Inscription in Jincheng, Kinmen, Taiwan

The Xujiang Xiaowo Stone Inscription (虛江嘯臥碣群 (虚江啸卧碣群, Xūjiāng Xiàowò Jiéqún)) is an epigraphy in Jincheng Township, Kinmen County, Taiwan.

==History==
During the Ming Dynasty under Jiajing Emperor, Yu Dayou was appointed as the battalion commander and assigned to guard Kinmen. During his term, he was inspired to recite poetry.
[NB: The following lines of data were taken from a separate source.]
(* ===== verification/StoreProblems.v ===== *)
(** Problems: the store blocks a run for a problem exactly when the core's
    blocker assessment, with its threshold of three, says so. *)

From Stdlib Require Import ZArith Lia.
From stdpp Require Import base strings list relations.
From S2P Require Import Prelude JsNumber JsString JsCollections Protocol Json Ids StateMachine.
From S2P Require Import Policies Budget Blockers StoreData StoreMonad StoreCore StoreRuns.
From S2P Require Import StoreTasks StoreEffects StoreCommands StoreSafety.

Open Scope string_scope.
Open Scope list_scope.
#[local] Open Scope Z_scope.

(** An observation of a problem, as the core's assessment sees it. *)
Definition as_observation (iso : Z -> string) (fingerprint : string) (row : ObservationRow)
  : BlockerObservation :=
  {| ob_fingerprint := fingerprint;
     ob_occurredAt := iso (po_occurred_at row);
     ob_note := po_note row;
     ob_meaningful := po_meaningful row;
     ob_externalDependency := po_external_dependency row;
     ob_alternateActionAvailable := po_alternate_action_available row |}.

(** The observations of a problem, in the order the store reads them. *)
Definition problem_history (id : string) (d : Db) : list ObservationRow :=
  sort_by (created_then_id po_occurred_at po_id)
    (List.filter (fun o => po_problem_id o === id) (problem_observations d)).

Lemma matching_as_observation iso fingerprint rows :
  matching_observations (map (as_observation iso fingerprint) rows) fingerprint =
  map (as_observation iso fingerprint) (List.filter po_meaningful rows).
Proof.
  unfold matching_observations. induction rows as [|r rows IH]; [done|]. cbn [map List.filter].
  cbn [as_observation ob_fingerprint ob_meaningful]. rewrite bool_decide_eq_true_2 by done.
  cbn [andb]. rewrite IH. by destruct (po_meaningful r).
Qed.

Lemma forallb_map {A B} (f : A -> B) (p : B -> bool) l :
  forallb p (map f l) = forallb (fun x => p (f x)) l.
Proof. induction l as [|x l IH]; [done|]. cbn. by rewrite IH. Qed.

Lemma problem_eligible_assessed iso fingerprint rows :
  exists a, assessBlocker (map (as_observation iso fingerprint) rows) fingerprint
      DEFAULT_BLOCKER_ATTEMPT_THRESHOLD = Ok a /\
    matchingMeaningfulAttempts a =
      ofZ (Z.of_nat (length (List.filter po_meaningful rows))) /\
    eligibleForBlocked a = problem_eligible (List.filter po_meaningful rows).
Proof.
  unfold assessBlocker.
  assert (negb (isInteger DEFAULT_BLOCKER_ATTEMPT_THRESHOLD) ||
    js_lt DEFAULT_BLOCKER_ATTEMPT_THRESHOLD (ofZ 1) = false) as -> by reflexivity.
  unfold DEFAULT_BLOCKER_ATTEMPT_THRESHOLD.
  eexists. split; [reflexivity|]. cbn [eligibleForBlocked matchingMeaningfulAttempts].
  rewrite matching_as_observation. unfold problem_eligible, length_num.
  split; [by rewrite length_map|].
  set (l := List.filter po_meaningful rows). rewrite length_map, js_le_ofZ, !forallb_map.
  cbn [as_observation ob_externalDependency ob_alternateActionAvailable].
  destruct (Nat.leb_spec 3 (length l)) as [Hl|Hl].
  - assert ((3 <=? Z.of_nat (length l)) = true) as -> by (apply Z.leb_le; lia).
    assert (Nat.eqb (length l) 0 = false) as -> by (apply Nat.eqb_neq; lia). done.
  - assert ((3 <=? Z.of_nat (length l)) = false) as -> by (apply Z.leb_gt; lia). done.
Qed.

Section Problems.
Context `{Env}.

Lemma block_keeps {A} (f : Db -> A) r p now s s' u :
  (forall d l, f (set_runs l d) = f d) -> (forall d l, f (set_goals l d) = f d) ->
  (forall d l, f (set_run_events l d) = f d) ->
  blockRunForProblemInternal r p now s = (s', Ok u) -> f (db s') = f (db s).
Proof.
  intros H1 H2 H3 Hok. eapply (preserves_ok (fun d => f d = f (db s))); [|done|exact Hok].
  frame ltac:(first
    [ frame_read
    | frame_unfold
    | lazymatch goal with
      | |- preserves _ (update_rows runs _ _ _) =>
          apply preserves_update; intros ? <-; by rewrite H1
      | |- preserves _ (update_rows goals _ _ _) =>
          apply preserves_update; intros ? <-; by rewrite H2
      | |- preserves _ (insert_row run_events _ _ _ _ _) =>
          apply preserves_insert; intros ? <- _ _; by rewrite H3
      end ]).
Qed.

(** Recording a problem that returns reports it blocked exactly when the
    core's blocker assessment of all its observations, the new one included,
    with the default threshold is eligible, and counts the meaningful ones. *)
Theorem recordProblem_assesses iso input s s' row :
  recordProblem input s = (s', Ok row) ->
  exists a,
    assessBlocker
      (map (as_observation iso (rp_fingerprint input)) (problem_history (pb_id row) (db s')))
      (rp_fingerprint input) DEFAULT_BLOCKER_ATTEMPT_THRESHOLD = Ok a /\
    matchingMeaningfulAttempts a = ofZ (pb_meaningful_attempts row) /\
    pb_status row = (if eligibleForBlocked a then prs_blocked else prs_open).
Proof.
  intros Hok. unfold recordProblem in Hok. cbv zeta in Hok.
  apply mbind_ok in Hok as (s1 & now & [= <- <-] & Hok). rewrite transaction_ok in Hok.
  apply mbind_ok in Hok as (s2 & known & _ & Hok).
  apply mbind_ok in Hok as (s3 & id & _ & Hok).
  apply mbind_ok in Hok as (s4 & [] & _ & Hok).
  apply mbind_ok in Hok as (s5 & uuid & _ & Hok).
  apply mbind_ok in Hok as (s6 & observationId & _ & Hok).
  apply mbind_ok in Hok as (s7 & [] & _ & Hok).
  apply mbind_ok in Hok as (s8 & [] & _ & Hok).
  apply mbind_ok in Hok as (s9 & observations & [= <- Hobs] & Hok).
  fold (problem_history id (db s8)) in Hobs. subst observations.
  apply mbind_ok in Hok as (s9 & [] & [= <-] & Hok).
  apply mbind_ok in Hok as (s10 & [] & Hblock & Hok).
  set (s9 := set_db _ s8) in *.
  assert (forall A (f : Db -> A), (forall d l, f (set_runs l d) = f d) ->
    (forall d l, f (set_goals l d) = f d) -> (forall d l, f (set_run_events l d) = f d) ->
    f (db s10) = f (db s9)) as Hkeep.
  { intros A f H1 H2 H3. unfold when in Hblock. destruct (problem_eligible _).
    - by eapply block_keeps.
    - by injection Hblock as <-. }
  apply mbind_ok in Hok as (s11 & found & [= <- Hfound] & Hok).
  destruct found as [found|]; [|done]. injection Hok as <- <-.
  rewrite (Hkeep _ problems) in Hfound by done.
  pose proof (find_some _ _ Hfound) as [_ Hid]. cbn beta in Hid. bool_hyps. subst id.
  unfold problem_history. rewrite (Hkeep _ problem_observations) by done.
  unfold s9 in Hfound. cbn [db set_db problems set_problems] in Hfound.
  rewrite find_map_update in Hfound by done.
  change (problem_observations (db s9)) with (problem_observations (db s8)).
  fold (problem_history (pb_id found) (db s8)).
  destruct (find _ _) as [p|] eqn:Hp; [|done]. cbn [option_map] in Hfound.
  apply find_some in Hp as [_ Hp]. rewrite Hp in Hfound. injection Hfound as Hrow.
  destruct (problem_eligible_assessed iso (rp_fingerprint input)
    (problem_history (pb_id found) (db s8))) as (a & Ha & Hcount & Hel).
  exists a. split; [exact Ha|]. rewrite Hcount, Hel.
  set (h := problem_history (pb_id found) (db s8)) in *. clearbody h.
  rewrite <- Hrow. split; reflexivity.
Qed.
End Problems.

(** The demo run waits for a service that is down: three times. *)
Definition demo_problem : RecordProblemInput :=
  {| rp_alternateActionAvailable := false; rp_lease := None; rp_externalDependency := true;
     rp_fingerprint := "registry-down"; rp_meaningful := None; rp_note := None;
     rp_runId := demo_run; rp_summary := "the registry is down"; rp_taskId := None |}.
Definition demo_blocked : Store :=
  after_commands [c_recordProblem demo_problem; c_recordProblem demo_problem] demo_ready.

Example demo_blocks :
  map pb_status (problems (db demo_blocked)) = [prs_open] /\
  (rn_status <$> runs (db (recordProblem demo_problem demo_blocked).1)) = [run_blocked].
Proof. vm_compute. done. Qed.

Lemma recordProblem_assesses_witness :
  exists s' row a, recordProblem demo_problem demo_blocked = (s', Ok row) /\
    matchingMeaningfulAttempts a = ofZ 3 /\ pb_status row = prs_blocked /\
    eligibleForBlocked a = true.
Proof.
  destruct (recordProblem demo_problem demo_blocked) as [s' [row|e]] eqn:E;
    [|vm_compute in E; discriminate E].
  assert (pb_meaningful_attempts row = 3 /\ pb_status row = prs_blocked) as [Hn Hb].
  { vm_compute in E. injection E as _ <-. split; reflexivity. }
  destruct (recordProblem_assesses (fun _ => "") demo_problem demo_blocked s' row E)
    as (a & _ & Hcount & Hst).
  exists s', row, a. split; [reflexivity|]. rewrite Hcount, Hn. split; [reflexivity|].
  split; [exact Hb|]. rewrite Hb in Hst. destruct (eligibleForBlocked a); [reflexivity|].
  discriminate Hst.
Defined.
He engraved the words Xujiang Xiaowo (虛江嘯臥) on a big boulder. When his deputy commander Yang Hongju took over the task to guard Kinmen, Yang engraved the words Dizhu on nearby rocks. He also built a pavilion in front of the boulder and hung the inscription Houle which was then known as the Xiaowo Pavilion. The pavilion was then once destroyed but was soon restored.

In 1728, a garrison commander Lu Ruilin inscribed the words Ruhua on the left of Yang's epitaph. Zhujie of Yanshan inscribed the words Daguan at the higher part. To the right of Yang's epitaph, there are the words Guanhai. There are also two poems engraved on the stone tablets made by Ding Yizhong and Xu Nanfeng during their visit to Kinmen and a chronicle of Xiaowo Pavilion made by Yang Hongju.